I concede that it’s no longer the 1930s and ’40s, a time documented by photos in my family album showing relatives in coats and ties or formal dresses in the middle of Richmond’s summers. I do own shorts, T-shirts, and casual items and wear them in the garden, at the beach, to outdoor cookouts, and — minus the baseball hat — to yoga class. Sweat pants are an abomination and flip-flops are shower shoes to me, so I put on leather Mephisto sandals or similar. Women can show off their pedicures. But a self-respecting man should keep his toes under something solid, point his hat brim forward, and tuck in his shirt unless he’s mowing the lawn. In the hottest weather, when I mow several acres of field and rake hay, I give in to cargo shorts and a sleeveless T; in our summers, farm coveralls are best kept for brush cutting.

My urge for the sartorial splendor of the past isn’t snobbery, though once such a desire often was a way to look down one’s nose at others. I can recall a friend forbidden to wear jeans. To his upper-crust parents, dungarees were for cowboys and factory workers, not First Families of Virginia aristocrats.
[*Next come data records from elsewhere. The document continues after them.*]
(* ===== verification/GloasDefs.v ===== *)
(** * Head selection after Gloas

    The part of [consensus/proto_array/src/proto_array_fork_choice.rs] that
    chooses the head from the Gloas fork on, and the dispatch of [find_head].

    Correspondence.  Every block stands for three virtual nodes, pending, empty
    and full.  The reusable buffers of [ProtoArrayForkChoice] are the record
    [GloasBuffers.t], whose contents survive from one call to the next.  An
    index [self.votes.0[i]] that is out of range panics.  [debug_assert!] is
    left out, as in release builds. *)
From S2P Require Import Prelude SlotEpoch ProtoArrayDefs ForkChoiceDefs.

Module GloasPayloadStatus.
Inductive t : Type := Empty | Full | Pending.
#[global] Instance eq_dec : EqDecision t.
Proof. solve_decision. Defined.
(** The discriminant, [status as u8]. *)
Definition as_u8 (s : t) : Z := match s with Empty => 0 | Full => 1 | Pending => 2 end.
End GloasPayloadStatus.

Module GloasForkChoiceNode.
Record t : Type := mk { root : Hash256; payload_status : GloasPayloadStatus.t }.
#[global] Instance eq_dec : EqDecision t.
Proof. solve_decision. Defined.
End GloasForkChoiceNode.

Abbreviation GNode := GloasForkChoiceNode.mk (only parsing).
Definition AncestorCache : Type := gmap (Z * Z) (option GloasForkChoiceNode.t).

Module GloasBuffers.
Record t : Type := mk {
  filtered : list bool;
  children : gmap nat (list nat);
  active_votes : list (Z * Z);
  children_result : list GloasForkChoiceNode.t;
  ancestor_cache : AncestorCache;
}.
Definition set_children_result (l : list GloasForkChoiceNode.t) (b : t) : t :=
  mk b.(filtered) b.(children) b.(active_votes) l b.(ancestor_cache).
Definition set_ancestor_cache (c : AncestorCache) (b : t) : t :=
  mk b.(filtered) b.(children) b.(active_votes) b.(children_result) c.
End GloasBuffers.
Lemma index_rounds_run k r i :
  shuffled_index_rounds hash seed n k r i = Ok (rounds_perm (rev (seq r k)) i).
Proof using Hhash Hseed Hn.
  revert r i. induction k as [|k IH]; intros r i; [done|]. simpl shuffled_index_rounds.
  rewrite do_round_run. simpl seq. simpl rev. rewrite rounds_perm_app. simpl. apply IH.
Qed.
End shuffle.

(** The sizes that are accepted. *)
Lemma good_size (n : nat) : (0 < n)%nat → Z.of_nat n ≤ 2 ^ 24 → bad_size n = false.
Proof.
  intros H0 Hn. unfold bad_size. assert (usize_max / 2 = 2 ^ 63 - 1) as -> by reflexivity.
  destruct (Nat.eqb_spec n 0); [lia|]. simpl.
  rewrite (proj2 (Z.ltb_ge _ _)), (proj2 (Z.ltb_ge _ _)) by lia. done.
Qed.

Section theorems.
Context (hash : list Z → list Z) (Hhash : ∀ x, length (hash x) = 32%nat).
Context (seed : list Z) (Hseed : length seed = 32%nat).
Context (rounds : nat).
Context (l : list nat) (Hl : l ≠ []) (Hsize : Z.of_nat (length l) ≤ 2 ^ 24).
Abbreviation n := (length l).

Lemma list_nonempty : (0 < n)%nat.
Proof using Hl. apply Nat.neq_0_lt_0. intros H%nil_length_inv. done. Qed.
(* ===== verification/MerkleDefs.v ===== *)
(** * Merkle trees and the deposit tree

    [consensus/merkle_proof/src/lib.rs], the right-sparse Merkle tree with its
    proofs and snapshots; [state_processing/src/common/deposit_data_tree.rs], the
    deposit tree built on it; and [types/src/deposit_tree_snapshot.rs].

    Correspondence.  A hash is the number its bytes spell in big-endian order.
    [hash32_concat] and [hash_fixed] on 64 bytes, SHA-256 of a concatenation from
    the crate [ethereum_hashing], are the parameter [hash2]; its table
    [ZERO_HASHES] is the parameter [zero_hash], which is only read up to
    [MAX_TREE_DEPTH].  A count of leaves is a [Z] and a depth a [nat]; depths are
    small enough that no shift overflows.  A method on [&mut self] returns its
    result beside the tree it leaves. *)
From S2P Require Import Prelude.

Abbreviation H256 := Z (only parsing).
Definition MAX_TREE_DEPTH : nat := 32.

Module MerkleTree.
Inductive t : Type :=
  | Finalized (h : H256)
  | Leaf (h : H256)
  | Node (h : H256) (lhs rhs : t)
  | Zero (depth : nat).
End MerkleTree.

Module InvalidSnapshot.
Inductive t : Type :=
  | EmptyBranchWithNonZeroDeposits (n : Z)
  | EndOfTree.
End InvalidSnapshot.

Module MerkleTreeError.
Inductive t : Type :=
  | LeafReached
  | NonLeafProof
  | MerkleTreeFull
  | Invalid
  | DepthTooSmall
  | ArithError_
  | ZeroNodeFinalized
  | FinalizedNodePushed
  | InvalidSnapshot_ (e : InvalidSnapshot.t)
  | ProofEncounteredFinalizedNode
  | PleaseNotifyTheDevs.
End MerkleTreeError.

(** [2usize.pow(d)], [0x1 << d]. *)
Definition pow2 (d : nat) : Z := 2 ^ Z.of_nat d.

Section merkle.
Context (hash2 : H256 → H256 → H256) (zero_hash : nat → H256).

Definition hash (t : MerkleTree.t) : H256 :=
  match t with
  | MerkleTree.Finalized h | MerkleTree.Leaf h | MerkleTree.Node h _ _ => h
  | MerkleTree.Zero depth => zero_hash depth
  end.

Definition node (lhs rhs : MerkleTree.t) : MerkleTree.t :=
  MerkleTree.Node (hash2 (hash lhs) (hash rhs)) lhs rhs.

Fixpoint create (leaves : list H256) (depth : nat) : MerkleTree.t :=
  match leaves with
  | [] => MerkleTree.Zero depth
  | leaf :: _ =>
      match depth with
      | O => MerkleTree.Leaf leaf
      | S depth' =>
          let subtree_capacity := pow2 depth' in
          let '(left_leaves, right_leaves) :=
            if Z.of_nat (length leaves) <=? subtree_capacity then (leaves, [])
            else (take (Z.to_nat subtree_capacity) leaves, drop (Z.to_nat subtree_capacity) leaves) in
          node (create left_leaves depth') (create right_leaves depth')
      end
  end.

Fixpoint push_leaf (t : MerkleTree.t) (elem : H256) (depth : nat)
    : outcome MerkleTreeError.t unit * MerkleTree.t :=
  match depth with
  | O => (Err MerkleTreeError.DepthTooSmall, t)
  | S depth' =>
      match t with
      | MerkleTree.Leaf _ => (Err MerkleTreeError.LeafReached, t)
      | MerkleTree.Zero _ => (Ok tt, create [elem] depth)
      | MerkleTree.Node h lhs rhs =>
          match lhs, rhs with
          | MerkleTree.Leaf _, MerkleTree.Leaf _ | MerkleTree.Finalized _, MerkleTree.Leaf _ =>
              (Err MerkleTreeError.MerkleTreeFull, t)
          | MerkleTree.Node _ _ _, MerkleTree.Node _ _ _ | MerkleTree.Finalized _, MerkleTree.Node _ _ _ =>
              match push_leaf rhs elem depth' with
              | (Ok _, rhs') => (Ok tt, node lhs rhs')
              | (Err e, rhs') => (Err e, MerkleTree.Node h lhs rhs')
              | (Panic, rhs') => (Panic, MerkleTree.Node h lhs rhs')
              | (Diverge, rhs') => (Diverge, MerkleTree.Node h lhs rhs')
              end
          | MerkleTree.Zero _, MerkleTree.Zero _ => (Ok tt, node (create [elem] depth') rhs)
          | MerkleTree.Leaf _, MerkleTree.Zero _ | MerkleTree.Finalized _, MerkleTree.Zero _ =>
              (Ok tt, node lhs (create [elem] depth'))
          | MerkleTree.Node _ _ _, MerkleTree.Zero _ =>
              match push_leaf lhs elem depth' with
              | (Ok _, lhs') => (Ok tt, node lhs' rhs)
              | (Err MerkleTreeError.MerkleTreeFull, lhs') => (Ok tt, node lhs' (create [elem] depth'))
              | (Err e, lhs') => (Err e, MerkleTree.Node h lhs' rhs)
              | (Panic, lhs') => (Panic, MerkleTree.Node h lhs' rhs)
              | (Diverge, lhs') => (Diverge, MerkleTree.Node h lhs' rhs)
              end
          | _, _ => (Err MerkleTreeError.Invalid, t)
          end
      | MerkleTree.Finalized _ => (Err MerkleTreeError.FinalizedNodePushed, t)
      end
  end.

(** [left_and_right_branches]; [ZERO_NODES] has [MAX_TREE_DEPTH + 1] entries. *)
Definition left_and_right_branches {E} (t : MerkleTree.t)
    : outcome E (option (MerkleTree.t * MerkleTree.t)) :=
  match t with
  | MerkleTree.Finalized _ | MerkleTree.Leaf _ | MerkleTree.Zero O => Ok None
  | MerkleTree.Node _ l r => Ok (Some (l, r))
  | MerkleTree.Zero (S d) =>
      if (d <=? MAX_TREE_DEPTH)%nat then Ok (Some (MerkleTree.Zero d, MerkleTree.Zero d)) else Panic
  end.

Definition is_leaf (t : MerkleTree.t) : bool :=
  match t with MerkleTree.Leaf _ => true | _ => false end.

Fixpoint finalize_deposits (t : MerkleTree.t) (deposits_to_finalize : Z) (level : nat)
    : outcome MerkleTreeError.t unit * MerkleTree.t :=
  match t with
  | MerkleTree.Finalized _ => (Ok tt, t)
  | MerkleTree.Zero _ => (Err MerkleTreeError.ZeroNodeFinalized, t)
  | MerkleTree.Leaf h =>
      match level with
      | O => (Ok tt, MerkleTree.Finalized h)
      | S _ => (Err MerkleTreeError.PleaseNotifyTheDevs, t)
      end
  | MerkleTree.Node h lhs rhs =>
      match level with
      | O => (Err MerkleTreeError.PleaseNotifyTheDevs, t)
      | S level' =>
          let deposits := pow2 level in
          if deposits <=? deposits_to_finalize then (Ok tt, MerkleTree.Finalized h)
          else
            match finalize_deposits lhs deposits_to_finalize level' with
            | (Ok _, lhs') =>
                if deposits / 2 <? deposits_to_finalize then
                  let remaining := deposits_to_finalize - deposits / 2 in
                  let '(r, rhs') := finalize_deposits rhs remaining level' in
                  (r, MerkleTree.Node h lhs' rhs')
                else (Ok tt, MerkleTree.Node h lhs' rhs)
            | (r, lhs') => (r, MerkleTree.Node h lhs' rhs)
            end
      end
  end.

Fixpoint get_finalized_hashes (t : MerkleTree.t) : list H256 :=
  match t with
  | MerkleTree.Zero _ | MerkleTree.Leaf _ => []
  | MerkleTree.Finalized h => [h]
  | MerkleTree.Node _ lhs rhs => get_finalized_hashes lhs ++ get_finalized_hashes rhs
  end.

Fixpoint from_finalized_snapshot (finalized_branch : list H256) (deposit_count : Z) (level : nat)
    : outcome MerkleTreeError.t MerkleTree.t :=
  match finalized_branch with
  | [] =>
      if deposit_count =? 0 then Ok (MerkleTree.Zero level)
      else Err (MerkleTreeError.InvalidSnapshot_ (InvalidSnapshot.EmptyBranchWithNonZeroDeposits deposit_count))
  | first :: rest =>
      if deposit_count =? pow2 level then Ok (MerkleTree.Finalized first)
      else
        match level with
        | O => Err (MerkleTreeError.InvalidSnapshot_ InvalidSnapshot.EndOfTree)
        | S level' =>
            match u64_checked_sub deposit_count (pow2 level') with
            | Some right_deposits =>
                rhs ← from_finalized_snapshot rest right_deposits level';
                Ok (node (MerkleTree.Finalized first) rhs)
            | None =>
                lhs ← from_finalized_snapshot finalized_branch deposit_count level';
                Ok (node lhs (MerkleTree.Zero level'))
            end
        end
  end.

(** The [while] loop of [generate_proof]. *)
Fixpoint proof_walk (current_node : MerkleTree.t) (index : Z) (current_depth : nat) (proof : list H256)
    : outcome MerkleTreeError.t (MerkleTree.t * list H256) :=
  match current_depth with
  | O => Ok (current_node, proof)
  | S d =>
      let ith_bit := Z.land (Z.shiftr index (Z.of_nat d)) 1 in
      match current_node with
      | MerkleTree.Finalized _ => Err MerkleTreeError.ProofEncounteredFinalizedNode
      | _ =>
          branches ← left_and_right_branches current_node;
          '(lhs, rhs) ← expect branches;
          if ith_bit =? 1 then proof_walk rhs index d (proof ++ [hash lhs])
          else proof_walk lhs index d (proof ++ [hash rhs])
      end
  end.

Definition generate_proof (t : MerkleTree.t) (index : Z) (depth : nat)
    : outcome MerkleTreeError.t (H256 * list H256) :=
  '(current_node, proof) ← proof_walk t index depth [];
  if negb (length proof =? depth)%nat then Err MerkleTreeError.PleaseNotifyTheDevs
  else if negb (is_leaf current_node) then Err MerkleTreeError.NonLeafProof
  else Ok (hash current_node, rev proof).

(** The loop of [merkle_root_from_branch], at position [i] of the branch. *)
Fixpoint root_from_branch (merkle_root : H256) (branch : list H256) (index : Z) (i : Z) : H256 :=
  match branch with
  | [] => merkle_root
  | leaf :: rest =>
      let ith_bit := Z.land (Z.shiftr index i) 1 in
      root_from_branch
        (if ith_bit =? 1 then hash2 leaf merkle_root else hash2 merkle_root leaf)
        rest index (i + 1)
  end.

Definition merkle_root_from_branch (leaf : H256) (branch : list H256) (depth : nat) (index : Z)
    : outcome Empty_set H256 :=
  if (length branch =? depth)%nat then Ok (root_from_branch leaf (take depth branch) index 0) else Panic.

Definition verify_merkle_proof (leaf : H256) (branch : list H256) (depth : nat) (index : Z) (root : H256)
    : outcome Empty_set bool :=
  if (length branch =? depth)%nat then
    r ← merkle_root_from_branch leaf branch depth index;
    Ok (r =? root)
  else Ok false.
End merkle.

(** ** The deposit tree *)
Definition DEPOSIT_TREE_DEPTH : nat := 32.

Module FinalizedExecutionBlock.
Record t : Type := mk {
  deposit_root : H256;
  deposit_count : Z;
  block_hash : H256;
  block_height : Z;
}.
End FinalizedExecutionBlock.

Module DepositTreeSnapshot.
Record t : Type := mk {
  finalized : list H256;
  deposit_root : H256;
  deposit_count : Z;
  execution_block_hash : H256;
  execution_block_height : Z;
}.
End DepositTreeSnapshot.

Module DepositDataTree.
Record t : Type := mk {
  tree : MerkleTree.t;
  mix_in_length : Z;
  finalized_execution_block : option FinalizedExecutionBlock.t;
  depth : nat;
}.
Definition set_tree (x : MerkleTree.t) (d : t) : t :=
  mk x d.(mix_in_length) d.(finalized_execution_block) d.(depth).
End DepositDataTree.

(** [int_to_bytes32], as the number of its bytes. *)
Definition int_to_bytes32 (int : Z) : H256 :=
  fold_left (fun acc b => 256 * acc + b) (to_le_bytes 8 int ++ replicate 24 0) 0.

Section deposit_tree.
Context (hash2 : H256 → H256 → H256) (zero_hash : nat → H256).

Definition ddt_create (leaves : list H256) (mix_in_length : Z) (depth : nat) : DepositDataTree.t :=
  DepositDataTree.mk (create hash2 zero_hash leaves depth) mix_in_length None depth.

Definition length_bytes (d : DepositDataTree.t) : H256 := int_to_bytes32 d.(DepositDataTree.mix_in_length).

Definition root (d : DepositDataTree.t) : H256 :=
  hash2 (hash zero_hash d.(DepositDataTree.tree)) (length_bytes d).

Definition ddt_generate_proof (d : DepositDataTree.t) (index : Z)
    : outcome MerkleTreeError.t (H256 * list H256) :=
  '(r, proof) ← generate_proof zero_hash d.(DepositDataTree.tree) index d.(DepositDataTree.depth);
  Ok (r, proof ++ [length_bytes d]).

Definition ddt_push_leaf (leaf : H256) : M DepositDataTree.t MerkleTreeError.t unit :=
  (fun d =>
     let '(r, tree) := push_leaf hash2 zero_hash d.(DepositDataTree.tree) leaf d.(DepositDataTree.depth) in
     (r, DepositDataTree.set_tree tree d)) ;;
  d ← get;
  n ← lift (ok_or (u64_checked_add d.(DepositDataTree.mix_in_length) 1) MerkleTreeError.ArithError_);
  modify (fun d => DepositDataTree.mk d.(DepositDataTree.tree) n
    d.(DepositDataTree.finalized_execution_block) d.(DepositDataTree.depth)).

Definition finalize (finalized_execution_block : FinalizedExecutionBlock.t)
    : M DepositDataTree.t MerkleTreeError.t unit :=
  (fun d =>
     let '(r, tree) := finalize_deposits d.(DepositDataTree.tree)
       finalized_execution_block.(FinalizedExecutionBlock.deposit_count) d.(DepositDataTree.depth) in
     (r, DepositDataTree.set_tree tree d)) ;;
  modify (fun d => DepositDataTree.mk d.(DepositDataTree.tree) d.(DepositDataTree.mix_in_length)
    (Some finalized_execution_block) d.(DepositDataTree.depth)).

Definition get_snapshot (d : DepositDataTree.t) : option DepositTreeSnapshot.t :=
  b ← d.(DepositDataTree.finalized_execution_block);
  Some (DepositTreeSnapshot.mk (get_finalized_hashes d.(DepositDataTree.tree))
    b.(FinalizedExecutionBlock.deposit_root) b.(FinalizedExecutionBlock.deposit_count)
    b.(FinalizedExecutionBlock.block_hash) b.(FinalizedExecutionBlock.block_height)).

(** [FinalizedExecutionBlock::from(&DepositTreeSnapshot)]. *)
Definition block_of_snapshot (s : DepositTreeSnapshot.t) : FinalizedExecutionBlock.t :=
  FinalizedExecutionBlock.mk s.(DepositTreeSnapshot.deposit_root) s.(DepositTreeSnapshot.deposit_count)
    s.(DepositTreeSnapshot.execution_block_hash) s.(DepositTreeSnapshot.execution_block_height).

Definition from_snapshot (snapshot : DepositTreeSnapshot.t) (depth : nat)
    : outcome MerkleTreeError.t DepositDataTree.t :=
  tree ← from_finalized_snapshot hash2 zero_hash snapshot.(DepositTreeSnapshot.finalized)
           snapshot.(DepositTreeSnapshot.deposit_count) depth;
  Ok (DepositDataTree.mk tree snapshot.(DepositTreeSnapshot.deposit_count)
        (Some (block_of_snapshot snapshot)) depth).

(** The loop of [calculate_root] over the heights [height], [height + 1], ... *)
Fixpoint calculate_root_loop (n height : nat) (finalized : list H256) (size : Z) (index : nat)
    (deposit_root : H256) : option H256 :=
  match n with
  | O => Some deposit_root
  | S n' =>
      if Z.land size 1 =? 1 then
        match index with
        | O => None
        | S index' =>
            h ← finalized !! index';
            calculate_root_loop n' (S height) finalized (size / 2) index' (hash2 h deposit_root)
        end
      else
        calculate_root_loop n' (S height) finalized (size / 2) index
          (hash2 deposit_root (zero_hash height))
  end.

Definition calculate_root (s : DepositTreeSnapshot.t) : option H256 :=
  deposit_root ← calculate_root_loop DEPOSIT_TREE_DEPTH 0 s.(DepositTreeSnapshot.finalized)
    s.(DepositTreeSnapshot.deposit_count) (length s.(DepositTreeSnapshot.finalized)) 0;
  Some (hash2 deposit_root (int_to_bytes32 s.(DepositTreeSnapshot.deposit_count))).

Definition is_valid (s : DepositTreeSnapshot.t) : bool :=
  bool_decide (calculate_root s = Some s.(DepositTreeSnapshot.deposit_root)).
End deposit_tree.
Now we’ve gone so far the other way that wearing denim seems overdressed, in some cases. Holdouts like me exist. Amid a sea of short-pants contractors, Danny, a country boy through and through, wears jeans all summer on roofs and in crawl spaces. When I ask him about it, he replies: “Little boys wear shorts. Jeans are work pants for men.”

Be like him, lads. Try dressing adult some time. My family and yours dressed up in summers that were slightly cooler and less humid than on our hydrocarbon-fired hothouse of a planet, but we have air conditioning they lacked. Perhaps they were tougher when it was time to sweat. We are wimpier in so many ways than our grandparents that I hold out very little hope we will change, especially as human-caused climate change extends the sticky months into what once were spring and fall.

Even Don Draper couldn’t manage to remain professionally dressed in the early 1970s. As the series ends we last see Don in half-lotus position, barefoot, wearing khakis.

Flip-flops and baggy shorts were already a glimmer in his eye. S

Joe Essid teaches writing, in coat and tie, at the University of Richmond.

Opinions expressed on the Back Page are those of the writer and not necessarily those of Style Weekly.